Après avoir vu n’importe quels échecs, il est facile de créer un modèle théorique qui soit à même de combler ces lacunes. Mais quand il s’agit de le mettre en pratique, ça devient plus compliqué. La norme est que nous sommes en butte avec certaines barrières politiques, économiques et sociales, parfois très difficiles à surmonter. Même ainsi, on peut toujours prendre des mesures pour essayer de se rapprocher le plus possible du modèle théorique.

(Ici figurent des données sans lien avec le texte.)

(** [configure] succeeds only through tun_start. *)
Lemma or_cleanup_true m k w w' :
  or_cleanup m k w = Ret true w' → ∃ w1, m w = Ret 0 w1 ∧ k w1 = Ret true w'.
Proof.
  unfold or_cleanup, mbind, M_bind. destruct (m w) as [r w1| |]; [|done..].
  destruct (Z.eqb_spec r 0) as [->|]; cbn; [eauto|done].
Qed.

Lemma bind_true {A} (m : M Tun.world A) (k : M Tun.world bool) w w' :
  (m;; k) w = Ret true w' → ∃ a w1, m w = Ret a w1 ∧ k w1 = Ret true w'.
Proof. unfold mbind, M_bind. destruct (m w) as [a w1| |]; [eauto|done..]. Qed.

Lemma configure_true ip_str mask_str dns1_str dns2_str cidr wan srv m p w w' :
  configure table ip_str mask_str dns1_str dns2_str cidr wan srv m p w = Ret true w' →
  ready (Tun.tun w').
Proof.
  unfold configure. intros H.
  do 4 (apply or_cleanup_true in H as (? & _ & H)). apply bind_true in H as (? & ? & _ & H).
  do 4 (apply or_cleanup_true in H as (? & _ & H)). apply bind_true in H as (? & ? & _ & H).
  apply or_cleanup_true in H as (w1 & H1 & H2). apply start_ready in H1 as [-> ?].
  by injection H2 as <-.
Qed.

Lemma sync_tun_run v s : sync_tun os v s = Ret () (set_tun_state v s).
Proof. unfold sync_tun, on_state, zoom. by rewrite state_sync_set_posix. Qed.
Lemma sync_con_run v s : sync_con os v s = Ret () (set_con_state v s).
Proof. unfold sync_con, on_state, zoom. by rewrite state_sync_set_posix. Qed.
Lemma sync_stream_run v s : sync_stream os v s = Ret () (set_stream_state v s).
Proof. unfold sync_stream, on_state, zoom. by rewrite state_sync_set_posix. Qed.

Lemma in_driver_run {A} t (m : M Tun.world A) s : returns m →
  ∃ a w, m (Tun.World t (driver s)) = Ret a w ∧
    in_driver t m s = Ret (a, Tun.tun w) (set_driver (Tun.trace w) s).
Proof.
  intros Hm. destruct (Hm (Tun.World t (driver s))) as (a & w & E). exists a, w. split; [done|].
  unfold in_driver. by rewrite E.
Qed.

(** What a response leaves alone. *)
Definition same_session s s' : Prop :=
  MsQuic s' = MsQuic s ∧ con_state s' = con_state s ∧ stream_state s' = stream_state s ∧
  server_ip_str s' = server_ip_str s ∧ server_port s' = server_port s ∧ wan_ifname s' = wan_ifname s.

Lemma process_ctrl_run pkt s : wan_ifname s ≠ None →
  runs (process_ctrl_pkt os table env pkt) s (λ r s',
    same_session s s' ∧
    if frame_ok (pkt_ntoh (pkt_of_bytes pkt)) &&
       (type (pkt_ntoh (pkt_of_bytes pkt)).1 =? msg_type VPN_MSG_TYPE_CONFIG_RESP)
    then (r = 0 ∧ tun_state s' = TUN_READY ∧ ∃ t, tun s' = Some t ∧ ready t) ∨
         (r = - ENODEV ∧ tun_state s' = TUN_FAIL ∧ tun s' = tun s)
    else r = 0 ∧ s' = s).
Proof.
  intros Hw. unfold process_ctrl_pkt. destruct (frame_ok _); [|by split]. cbn [negb andb].
  destruct (type _ =? _); [|by split]. unfold config_resp. apply runs_bind.
  unfold gets, runs at 1. change (id s) with s. apply runs_bind. unfold call, runs at 1.
  set (s1 := set_calls _ s). destruct (env AllocTun (length (calls s)) =? 0); cbn [negb Tun.tun_create Tun.get_sys_api].
  - destruct (in_driver_run no_tun (cleanup table true) s1 (returns_cleanup true)) as (a & w & _ & E).
    apply runs_bind. unfold runs at 1. rewrite E. apply runs_bind. unfold runs at 1.
    rewrite sync_tun_run. split; [done|]. by right.
  - match goal with |- runs (x ← in_driver ?t ?m; _) _ _ =>
      destruct (in_driver_run t m s1 (returns_configure _ _ _ _ _ _ _ _ _ Hw)) as (ok & w & Ew & E) end.
    apply runs_bind. unfold runs at 1. rewrite E. destruct ok.
    + apply runs_bind. unfold modify, runs at 1. apply runs_bind. unfold runs at 1.
      rewrite sync_tun_run. split; [done|]. left. split; [done|]. split; [done|].
      eexists. split; [done|]. by eapply configure_true.
    + destruct (in_driver_run (Tun.tun w) (cleanup table false) (set_driver (Tun.trace w) s1)
        (returns_cleanup false)) as (a & w2 & _ & E2).
      apply runs_bind. unfold runs at 1. rewrite E2. apply runs_bind. unfold runs at 1.
      rewrite sync_tun_run. split; [done|]. by right.
Qed.

End outcome.

(** ** Starting and ending the connection *)
Section connection.
Context (os : os_t) (env : api_call → nat → Z) (new_handle : nat → nat).
Context (Hos : posix_ok os).
Implicit Types s : client.

Lemma call_bind {A} c (k : Z → M client A) s :
  (x ← call env c; k x) s = k (env c (length (calls s))) (set_calls (calls s ++ [c]) s).
Proof. done. Qed.
Lemma call_open_bind {A} c (k : Z * nat → M client A) s :
  (x ← call_open env new_handle c; k x) s =
  k (env c (length (calls s)), new_handle (length (calls s))) (set_calls (calls s ++ [c]) s).
Proof. done. Qed.
Lemma upd_bind {A} f (k : M client A) s :
  (upd_quic f;; k) s = k (set_MsQuic (f <$> MsQuic s) s).
Proof. done. Qed.

(** MsQuic takes what the start of a connection asks of it. *)
Definition start_ok : Prop :=
  (∀ r n, QUIC_FAILED (env (ConnectionOpen r) n) = false) ∧
  (∀ c a n, QUIC_FAILED (env (SetLocalAddr c a) n) = false) ∧
  (∀ c a n, QUIC_FAILED (env (SetRemoteAddr c a) n) = false) ∧
  (∀ c d p n, QUIC_FAILED (env (ConnectionStart c d p) n) = false).

(** The session when the handshake has been started: the new handle, the calls. *)
Definition started_session (q : quic_t) s : client :=
  let h := new_handle (length (calls s)) in
  set_MsQuic (Some (set_ConnectionHandle (Some h) q))
    (set_calls (calls s ++ [ConnectionOpen (Registration q); SetLocalAddr (Some h) (LocalAddr q);
                            SetRemoteAddr (Some h) (ServerAddr q);
                            ConnectionStart (Some h) (Configuration q) (port (ServerAddr q))]) s).

Lemma connection_start_run started clock wakes q s :
  start_ok → MsQuic s = Some q → Api q = true →
  MsQuicConnectionStart os env new_handle started clock wakes s =
  (started;;
   sync_con os SESSION_CONNECTING;;
   r ← on_state con_state set_con_state
         (state_sync_wait_ms_abort os false SESSION_CONNECTED SESSION_DISCONNECTED 5000 clock wakes);
   if negb (r =? 0) then mret (- ETIMEDOUT) else mret 0) (started_session q s).
Proof.
  intros (H1 & H2 & H3 & H4) Hq Ha. destruct s as [m t ts cs ss wi si sp d c]. cbn [MsQuic] in Hq. subst m.
  unfold MsQuicConnectionStart. rewrite bind_gets.
  set (s := MkClient _ _ _ _ _ _ _ _ _ _). set (h := new_handle (length c)).
  rewrite (bind_run _ _ s q s) by done. rewrite (bind_run _ _ s () s) by by rewrite Ha.
  rewrite call_open_bind, H1. rewrite upd_bind, call_bind, H2, call_bind, H3, call_bind, H4.
  unfold started_session, s. cbn [calls]. cbn -[mbind]. by rewrite <- !(assoc_L (++)).
Qed.

(** An event that is too early is lost: when CONNECTED arrives after the
    code stored SESSION_CONNECTING the start returns 0; when it arrives before,
    while ConnectionStart returns, its state is overwritten, and with nothing
    more to report the start times out after five seconds and fails, although
    the connection is up and its handle stays open. *)
Theorem connection_start_loses_early_event q s ts :
  start_ok → MsQuic s = Some q → Api q = true → timespec_ok ts → tv_sec ts < INT64_MAX - 5 →
  let h := new_handle (length (calls s)) in
  runs (MsQuicConnectionStart os env new_handle (mret ()) (Some ts) [(0, SESSION_CONNECTED)]) s
    (λ r s', r = 0 ∧ con_state s' = SESSION_CONNECTED) ∧
  runs (MsQuicConnectionStart os env new_handle
          (msquic_connect_callback os env h CONNECTED;; mret ()) (Some ts)
          [(ETIMEDOUT, SESSION_CONNECTING)]) s
    (λ r s', r = - ETIMEDOUT ∧ con_state s' = SESSION_CONNECTING ∧
       ConnectionHandle <$> MsQuic s' = Some (Some h)).
Proof.
  intros Hst Hq Ha Hts Hsec h.
  assert (Hadd : (state_sync_timespec_add_ms ts 5000).1 = 0).
  { unfold state_sync_timespec_add_ms. change (5000 / 1000) with 5.
    destruct (Z.ltb_spec (INT64_MAX - 5) (tv_sec ts)); [lia|]. by destruct (1000000000 <=? _). }
  assert (Hwait : ∀ s1 w v, con_state s1 = SESSION_CONNECTING →
    abort_loop os SESSION_CONNECTED SESSION_DISCONNECTED w SESSION_CONNECTING = v →
    on_state con_state set_con_state
      (state_sync_wait_ms_abort os false SESSION_CONNECTED SESSION_DISCONNECTED 5000 (Some ts) w) s1 =
    match v with Ret a x => Ret a (set_con_state x s1) | Fatal x => Fatal (set_con_state x s1)
               | Block x => Block (set_con_state x s1) end).
  { intros s1 w v Hs1 <-. unfold on_state, zoom, state_sync_wait_ms_abort. rewrite Hs1.
    rewrite (bind_run _ _ SESSION_CONNECTING () SESSION_CONNECTING) by by apply rc_ok_posix.
    rewrite bind_gets. unfold id. cbn -[abort_loop]. by rewrite Hadd. }
  split; unfold runs; rewrite (connection_start_run _ _ _ q s Hst Hq Ha).
  - rewrite bind_ret. rewrite (bind_run _ _ _ _ _ (sync_con_run os Hos _ _)).
    rewrite (bind_run _ _ _ 0 (set_con_state SESSION_CONNECTED (set_con_state SESSION_CONNECTING (started_session q s)))).
    + done.
    + rewrite (Hwait _ _ (Ret 0 SESSION_CONNECTED)); [done|done|].
      cbn. unfold mbind, M_bind. by rewrite rc_ok_posix.
  - set (s1 := started_session q s).
    assert (Ecb : (msquic_connect_callback os env h CONNECTED;; mret ()) s1 =
      Ret () (set_con_state SESSION_CONNECTED s1)).
    { unfold msquic_connect_callback. unfold mbind at 1, M_bind at 1. rewrite bind_gets.
      rewrite (bind_run _ _ s1 (set_ConnectionHandle (Some h) q) s1) by done.
      rewrite (bind_run _ _ s1 h s1) by done. by rewrite (bind_run _ _ _ _ _ (sync_con_run os Hos _ _)). }
    rewrite (bind_run _ _ s1 () _ Ecb). rewrite (bind_run _ _ _ _ _ (sync_con_run os Hos _ _)).
    rewrite (bind_run _ _ _ (- ETIMEDOUT) (set_con_state SESSION_CONNECTING
      (set_con_state SESSION_CONNECTING (set_con_state SESSION_CONNECTED s1)))).
    + done.
    + by rewrite (Hwait _ _ (Ret (- ETIMEDOUT) SESSION_CONNECTING)).
Qed.

(** The calls of a shutdown after the connection. *)
Definition close_rest (q : quic_t) : list api_call :=
  match Configuration q with Some c => [ConfigurationClose c] | None => [] end ++
  match Registration q with Some r => [RegistrationClose r] | None => [] end ++
  [MsQuicClose; FreeContext].

Lemma shutdown_run closing q s s1 : MsQuic s = Some q → Api q = true →
  match ConnectionHandle q with
  | Some h => call env (ConnectionClose (Some h));; closing
  | None => mret ()
  end s = Ret () s1 →
  MsQuicShutdown env closing s = Ret 0 (set_calls (calls s1 ++ close_rest q) s1).
Proof.
  intros Hq Ha H. unfold MsQuicShutdown. rewrite bind_gets. unfold id. rewrite Hq, Ha.
  unfold close_rest. rewrite (bind_run _ _ s () (set_calls (calls s1 ++
    match Configuration q with Some c => [ConfigurationClose c] | None => [] end ++
    match Registration q with Some r => [RegistrationClose r] | None => [] end ++ [MsQuicClose]) s1)).
  - rewrite call_bind. cbn. by rewrite <- !(assoc_L (++)).
  - rewrite (bind_run _ _ s () s1 H).
    destruct (Configuration q), (Registration q); unfold mbind, M_bind, call; cbn;
      unfold set_calls; cbn; by rewrite <- ?(assoc_L (++)).
Qed.

Lemma shutdown_complete_run q s h : MsQuic s = Some q → ConnectionHandle q = Some h →
  msquic_connect_callback os env h CONNECTION_SHUTDOWN_COMPLETE s = Ret QUIC_STATUS_SUCCESS
    (set_calls (calls s ++ [ConnectionClose (Some h)])
      (set_MsQuic (Some (set_ConnectionHandle None q)) (set_con_state SESSION_DISCONNECTED s))).
Proof.
  intros E1 E2. unfold msquic_connect_callback. rewrite bind_gets.
  rewrite (bind_run _ _ s q s) by (unfold id; by rewrite E1).
  rewrite (bind_run _ _ s h s) by by rewrite E2.
  rewrite (bind_run _ _ _ _ _ (sync_con_run os Hos _ _)). rewrite upd_bind, call_bind. cbn. by rewrite E1.
Qed.

(** The connection is closed once, or twice: after the callback has seen
    the end of the connection, shutting down does not close it again; shutting
    down a live connection closes it, and once more if MsQuic reports the end
    of the connection to the callback before ConnectionClose returns. In no
    case is the resumption ticket freed. *)
Theorem client_shutdown_closes q s h :
  MsQuic s = Some q → Api q = true → ConnectionHandle q = Some h →
  runs (msquic_connect_callback os env h CONNECTION_SHUTDOWN_COMPLETE;;
        MsQuicShutdown env (mret ())) s
    (λ r s', r = 0 ∧ con_state s' = SESSION_DISCONNECTED ∧
             calls s' = calls s ++ ConnectionClose (Some h) :: close_rest q) ∧
  runs (MsQuicShutdown env (mret ())) s
    (λ r s', r = 0 ∧ calls s' = calls s ++ ConnectionClose (Some h) :: close_rest q) ∧
  runs (MsQuicShutdown env (msquic_connect_callback os env h CONNECTION_SHUTDOWN_COMPLETE;; mret ())) s
    (λ r s', r = 0 ∧
       calls s' = calls s ++ ConnectionClose (Some h) :: ConnectionClose (Some h) :: close_rest q).
Proof.
  intros Hq Ha Hh. split; [|split]; unfold runs.
  - rewrite (bind_run _ _ _ _ _ (shutdown_complete_run q s h Hq Hh)).
    erewrite (shutdown_run _ (set_ConnectionHandle None q)); [|reflexivity|exact Ha|reflexivity].
    cbn [calls set_calls con_state]. by rewrite <- (assoc_L (++)).
  - erewrite (shutdown_run _ q); [|done|done|rewrite Hh; reflexivity]. cbn [calls set_calls].
    by rewrite <- (assoc_L (++)).
  - erewrite (shutdown_run _ q); [|done|done|].
    2:{ rewrite Hh, call_bind. erewrite bind_run; [|by apply (shutdown_complete_run q)]. reflexivity. }
    cbn [calls set_calls]. by rewrite <- !(assoc_L (++)).
Qed.
End connection.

professeur heureuse avec ses élèves

Les recherches sur l’éducation inclusive nous montre une série de mesures qui aident beaucoup à aller dans la bonne direction. Parmi ces stratégies, les plus efficaces et les plus importantes sont les suivantes:

  • Observer mutuellement les classes et établir une discussion structurée sur le développement.
  • Discuter en groupe sur les enregistrements vidéo du travail d’un collègue.
  • Donner la parole aux étudiants et à leurs familles, afin de connaître les besoins et les problèmes qu’ils rencontrent.
  • Mettre en place une planification collaborative entre les étudiants et les enseignants des classes et revue conjointe des résultats.
  • Faire de la place aux innovations dans le programme scolaire, le modifier en fonction des besoins spécifiques des étudiants.
  • Favoriser la coopération entre les écoles, y compris des visites mutuelles pour aider à recueillir des informations pertinentes.

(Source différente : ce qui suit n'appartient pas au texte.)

Lemma setup_msquic_safe e w : wan e = Some w → wan_ifname (cl e) ≠ None →
  safe (setup_msquic os env new_handle inet_pton6 sch) e (λ rc e', ∃ c, e' = set_cl c e ∧
    wan_ifname c = wan_ifname (cl e) ∧ (rc = 0 → api_up c)).
Proof.
  intros Hw Hi. unfold setup_msquic.
  apply (safe_then _ _ _ (λ ctx e', ∃ c, e' = set_cl c e ∧ wan_ifname c = wan_ifname (cl e))).
  { apply safe_quic_keeping; [apply keeps_calls|]. intros ctx c [_ H]. by exists c. }
  intros [x|] e1 (c1 & -> & E1); [|by exists c1].
  apply safe_bind, safe_zoom. unfold modify, safe at 1. cbn [cl set_cl].
  set (c2 := set_MsQuic (Some x) c1). change (set_cl c2 (set_cl c1 e)) with (set_cl c2 e).
  apply safe_or_fail. apply safe_zoom. eapply safe_mono; [apply register_safe|]. intros rc c3 [[_ E3] H3].
  cbn [cl set_cl] in E3. destruct (Z.eqb_spec rc 0) as [->|Hrc]; [|exists c3; split; [done|split; [|done]]; by rewrite E3].
  specialize (H3 eq_refl). apply safe_gets. cbn [wan set_cl]. rewrite Hw. apply safe_gets. cbn [cl set_cl].
  assert (Hk : wan_ifname c3 = wan_ifname (cl e)) by by rewrite E3.
  assert (Hstep : ∀ (m : M client Z) (k : M engine Z) c (Q : Z → engine → Prop), api_up c →
    wan_ifname c = wan_ifname (cl e) → keeping m c →
    (∀ c', api_up c' → wan_ifname c' = wan_ifname (cl e) → safe k (set_cl c' e) Q) →
    (∀ c', wan_ifname c' = wan_ifname (cl e) → Q (-1) (set_cl c' e)) →
    safe (or_fail (quic m) k) (set_cl c e) Q).
  { intros m k c Q Hup Hn Hm Hk' Hf. apply safe_or_fail, safe_quic_keeping; [exact Hm|].
    cbn [cl set_cl]. intros rc c' [Hu Hn']. change (set_cl c' (set_cl c e)) with (set_cl c' e).
    assert (wan_ifname c' = wan_ifname (cl e)) by by rewrite Hn'. destruct (rc =? 0); auto. }
  assert (Hneg : ∀ c', wan_ifname c' = wan_ifname (cl e) → ∃ c, set_cl c' e = set_cl c e ∧
    wan_ifname c = wan_ifname (cl e) ∧ (-1 = 0 → api_up c)) by by intros c' ?; exists c'.
  change (set_cl c3 (set_cl c2 e)) with (set_cl c3 e).
  apply Hstep; [done|done|apply keeping_config_addr| |exact Hneg]. intros c4 U4 N4.
  apply Hstep; [done|done|by apply keeping_params| |exact Hneg]. intros c5 U5 N5.
  apply Hstep; [done|done|by apply keeping_credentials| |exact Hneg]. intros c6 U6 N6.
  apply Hstep; [done|done|by apply keeping_connection_start| |exact Hneg]. intros c7 U7 N7.
  apply Hstep; [done|done|apply keeping_stream_start; [done..|congruence]| |exact Hneg]. intros c8 U8 N8.
  by exists c8.
Qed.

Lemma request_virtip_safe e : api_up (cl e) → wan_ifname (cl e) ≠ None →
  found sys_answer CallocPkt = true → (∀ n, env (Malloc 16) n ≠ 0) →
  safe (request_virtip os env sys_answer sch) e (λ rc e', ∃ c, e' = add_log [Acquire RCtrlPkt] (set_cl c e) ∧
    wan_ifname c = wan_ifname (cl e) ∧ (rc = 0 → api_up c ∧ tun_state c = TUN_READY)).
Proof.
  intros Hup Hi Hf Hm. unfold request_virtip. rewrite Hf.
  unfold acquire. apply safe_modify.
  destruct (pkt_ctrl_create_config_req true 0 AF_INET _) as [pkt|] eqn:E; [|done].
  assert (Hlen : (0 < length (pkt_bytes pkt))%nat).
  { unfold pkt_ctrl_create_config_req in E. injection E as <-. unfold pkt_bytes, hdr_bytes.
    rewrite !length_app, !length_le_bytes. lia. }
  apply safe_or_fail, safe_quic_keeping; [by apply keeping_stream_send|]. intros rc c [Hu Hn].
  cbn [cl add_log] in Hu, Hn. specialize (Hu Hup).
  destruct (Z.eqb_spec rc 0) as [->|Hrc]; [|exists c; by split].
  apply (safe_then _ _ _ (λ _ e', ∃ c', e' = add_log [Acquire RCtrlPkt] (set_cl c' e) ∧ api_up c' ∧
    wan_ifname c' = wan_ifname (cl e))).
  { apply safe_quic_keeping; [apply cb_request; [done|exact Hu|cbn; congruence]|].
    cbn [cl set_cl add_log]. intros _ c' [Hu' Hn']. exists c'. split; [done|]. split; [auto|congruence]. }
  intros _ e' (c' & -> & Hu' & Hn'). apply safe_or_fail, safe_zoom, safe_zoom.
  eapply safe_mono; [by apply wait_ms_safe|]. intros rc v Hv. cbn [cl set_cl add_log].
  destruct (Z.eqb_spec rc 0) as [->|Hrc].
  - exists (set_tun_state v c'). split; [done|]. split; [done|]. intros _. split; [exact Hu'|]. by apply Hv.
  - exists (set_tun_state v c'). by split.
Qed.

(** What a start that failed after session_create leaves behind: the eventfd is
    only closed with the sending thread, tun_state only destroyed with a tunnel,
    the request never freed. *)
Definition start_leak (published requested : bool) (r : resource) : Z :=
  match r with
  | REventfd => if has_fd then 1 else 0
  | RTunState => if published then 0 else 1
  | RCtrlPkt => if requested then 1 else 0
  | _ => 0
  end.
(** What a started engine holds. *)
Definition started_holds (r : resource) : Z :=
  match r with REventfd => if has_fd then 1 else 0 | _ => 1 end.

Definition start_outcome e (ok : bool) e' : Prop :=
  if ok then
    (running_send e' = true ∧ running_recv e' = true ∧ thread_send e' = true ∧ thread_recv e' = true) ∧
    (tun_state (cl e') = TUN_READY ∧ api_up (cl e') ∧ wan e' ≠ None) ∧
    ∀ r, balance (log e') r = balance (log e) r + started_holds r
  else
    e' = e ∨
    (∃ resolved, ∀ r, balance (log e') r = balance (log e) r + create_leak resolved r) ∨
    (∃ published requested, ∀ r, balance (log e') r = balance (log e) r + start_leak published requested r).

(** A failed stage: the cleanup of a session whose threads were not started. *)
Lemma failed_stage_safe e0 e ps pr q l requested :
  cleanable e ps pr q → running_send e = false → running_recv e = false →
  log e = log e0 ++ create_log ++ l →
  (∀ r, balance l r = (match r with RWan => match wan e with Some _ => 1 | None => 0 end
                       | RCtrlPkt => if requested : bool then 1 else 0 | _ => 0 end)) →
  safe (vpn_engine_cleanup os table env sch) e (λ _ e', start_outcome e0 false e').
Proof.
  intros Hc Hs Hr Hl Hb. eapply safe_mono; [by eapply cleanup_safe|]. cbv beta. intros _ e' Hl'.
  right; right. exists (match tun (cl e) with Some _ => true | None => false end), requested.
  intros r. rewrite Hl', Hl. unfold cleanup_log. rewrite Hs, Hr, !balance_app, (Hb r).
  unfold create_log, start_leak, has_fd. rewrite !balance_app.
  destruct (tun (cl e)), (wan e), (0 <=? sys_answer EventFd); destruct r; ledger.
Qed.

Lemma engine_start_safe config e :
  found sys_answer CallocPkt = true → (∀ n, env (Malloc 16) n ≠ 0) →
  sys_answer CreateSend = 0 → sys_answer CreateRecv = 0 →
  safe (DefaultWan.detect_default_wan netenv uninit route_garbage addr_garbage link_garbage polls
          (found sys_answer MallocWan)) (net e) (λ _ _, True) →
  safe (vpn_engine_start os table env new_handle inet_pton6 gai netenv uninit route_garbage addr_garbage
          link_garbage polls sys_answer sch config) e (λ ok e', start_outcome e ok e' ∧
    (ok = true → ∃ ps pr q, cleanable e' ps pr q ∧ shutdown_fd e' = sys_answer EventFd)).
Proof.
  intros Hpkt Hmal Hcs Hcr Hnet. unfold vpn_engine_start.
  eapply safe_then; [apply session_create_safe|]. cbv beta. intros ok e1 H1. destruct ok; cbn [negb].
  2:{ split; [|done]. destruct (found sys_answer MallocSession); [right; by left|by left]. }
  destruct H1 as (ps & pr & q & [Hc Hs Hr Hw Hm Ht Hfd Hn Hl]).
  assert (Hfail : ∀ e2 l requested, cleanable e2 ps pr q → running_send e2 = false → running_recv e2 = false →
    log e2 = log e ++ create_log ++ l →
    (∀ r, balance l r = (match r with RWan => match wan e2 with Some _ => 1 | None => 0 end
                         | RCtrlPkt => if requested : bool then 1 else 0 | _ => 0 end)) →
    safe (vpn_engine_cleanup os table env sch) e2 (λ _ e', start_outcome e false e' ∧
      (false = true → ∃ ps pr q, cleanable e' ps pr q ∧ shutdown_fd e' = sys_answer EventFd))).
  { intros e2 l rq ? ? ? ? ?. eapply safe_mono; [by eapply (failed_stage_safe e e2 ps pr q l rq)|].
    cbv beta. intros _ e' Ho. by split. }
  (* the wan interface *)
  apply safe_or_stop. unfold detect_default_wan. apply safe_bind, safe_zoom. rewrite Hn.
  pose proof (DefaultWan.detect_default_wan_result netenv uninit route_garbage addr_garbage link_garbage polls
    (found sys_answer MallocWan) (net e)) as Hres. unfold ends in Hres. unfold safe at 1. unfold safe in Hnet.
  destruct (DefaultWan.detect_default_wan _ _ _ _ _ _ _ _) as [[rc w] n| |]; [|done..].
  destruct Hres as [[Hrc [w' Ew]]|[Hrc Ew]]; cbn in Hrc, Ew; subst w.
  2:{ unfold safe at 1, mret, M_ret. destruct (Z.eqb_spec rc 0); [done|].
      apply (Hfail _ [] false); [by eapply cleanable_frame|done|done|cbn; by rewrite app_nil_r|].
      intros r. cbn. rewrite Hw. by destruct r. }
  subst rc. apply safe_modify, safe_bind, safe_zoom. unfold modify at 1, safe at 1.
  unfold acquire. apply safe_modify. unfold safe at 1, mret at 1, M_ret at 1. change (0 =? 0) with true. cbv iota.
  set (e2 := add_log _ _).
  assert (Hc2 : cleanable e2 ps pr q) by by eapply cleanable_frame.
  assert (Hl2 : log e2 = log e ++ create_log ++ [Acquire RWan]) by (cbn; by rewrite Hl, <- (assoc_L (++))).
  (* MsQuic *)
  apply safe_or_stop. eapply safe_mono; [by apply (setup_msquic_safe e2 w')|]. cbv beta.
  intros rc e3 (c3 & -> & Hi3 & H3). destruct (Z.eqb_spec rc 0) as [->|Hrc].
  2:{ apply (Hfail _ [Acquire RWan] false); [by eapply cleanable_frame|exact Hs|exact Hr|exact Hl2|].
      intros r. cbn [wan set_cl e2 add_log set_wan]. destruct r; ledger. }
  specialize (H3 eq_refl). apply safe_or_stop.
  eapply safe_mono; [apply request_virtip_safe; [exact H3|cbn in *; congruence|done|done]|]. cbv beta.
  intros rc e4 (c4 & -> & Hi4 & H4).
  change (set_cl c4 (set_cl c3 e2)) with (set_cl c4 e2). set (e4 := add_log _ _).
  assert (Hl4 : log e4 = log e ++ create_log ++ [Acquire RWan; Acquire RCtrlPkt])
    by (cbn [log e4 add_log set_cl]; rewrite Hl2, <- !(assoc_L (++)); done).
  assert (Hc4 : cleanable e4 ps pr q) by by eapply cleanable_frame.
  destruct (Z.eqb_spec rc 0) as [->|Hrc].
  2:{ apply (Hfail _ [Acquire RWan; Acquire RCtrlPkt] true); [done|exact Hs|exact Hr|exact Hl4|].
      intros r. cbn [wan set_cl e4 e2 add_log set_wan]. destruct r; ledger. }
  destruct (H4 eq_refl) as [Hu4 Hts]. apply safe_or_stop. unfold start_threads, or_fail, create_thread. rewrite Hcs, Hcr.
  unfold safe, mbind, M_bind, mret, M_ret, modify, acquire. cbn [Z.eqb negb]. cbv iota beta.
  split.
  - split; [done|]. split; [done|]. intros r. cbn [log add_log set_thread_recv set_running_recv
      set_thread_send set_running_send]. rewrite Hl4, !balance_app. unfold create_log, has_fd.
    rewrite !balance_app. unfold started_holds, has_fd.
    destruct (0 <=? sys_answer EventFd); destruct r; ledger.
  - intros _. exists ps, pr, q. split; [|done]. destruct Hc as [E1 E2 E3 I1 I2 I3 _ _]. by split.
Qed.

Un aspect clé des propositions précédentes et qui se reflète dans la plupart d’entre elles est l’auto-évaluation. Si nous voulons réaliser une école inclusive, un examen continu de ce qui se passe dans les centres est nécessaire. Après cette auto-évaluation, il convient d’adopter les mesures nécessaires pour corriger les erreurs qui font obstacle à la marche vers une éducation inclusive.

Une école inclusive, avec toute la profondeur que le terme implique, est une utopie. Cependant, cela ne signifie pas que nous devrions l’abandonner mais bien au contraire nous en rapprocher autant que possible. Les utopies sont là pour marquer le chemin à suivre et l’établir comme objectif, motiver et guider nos actions.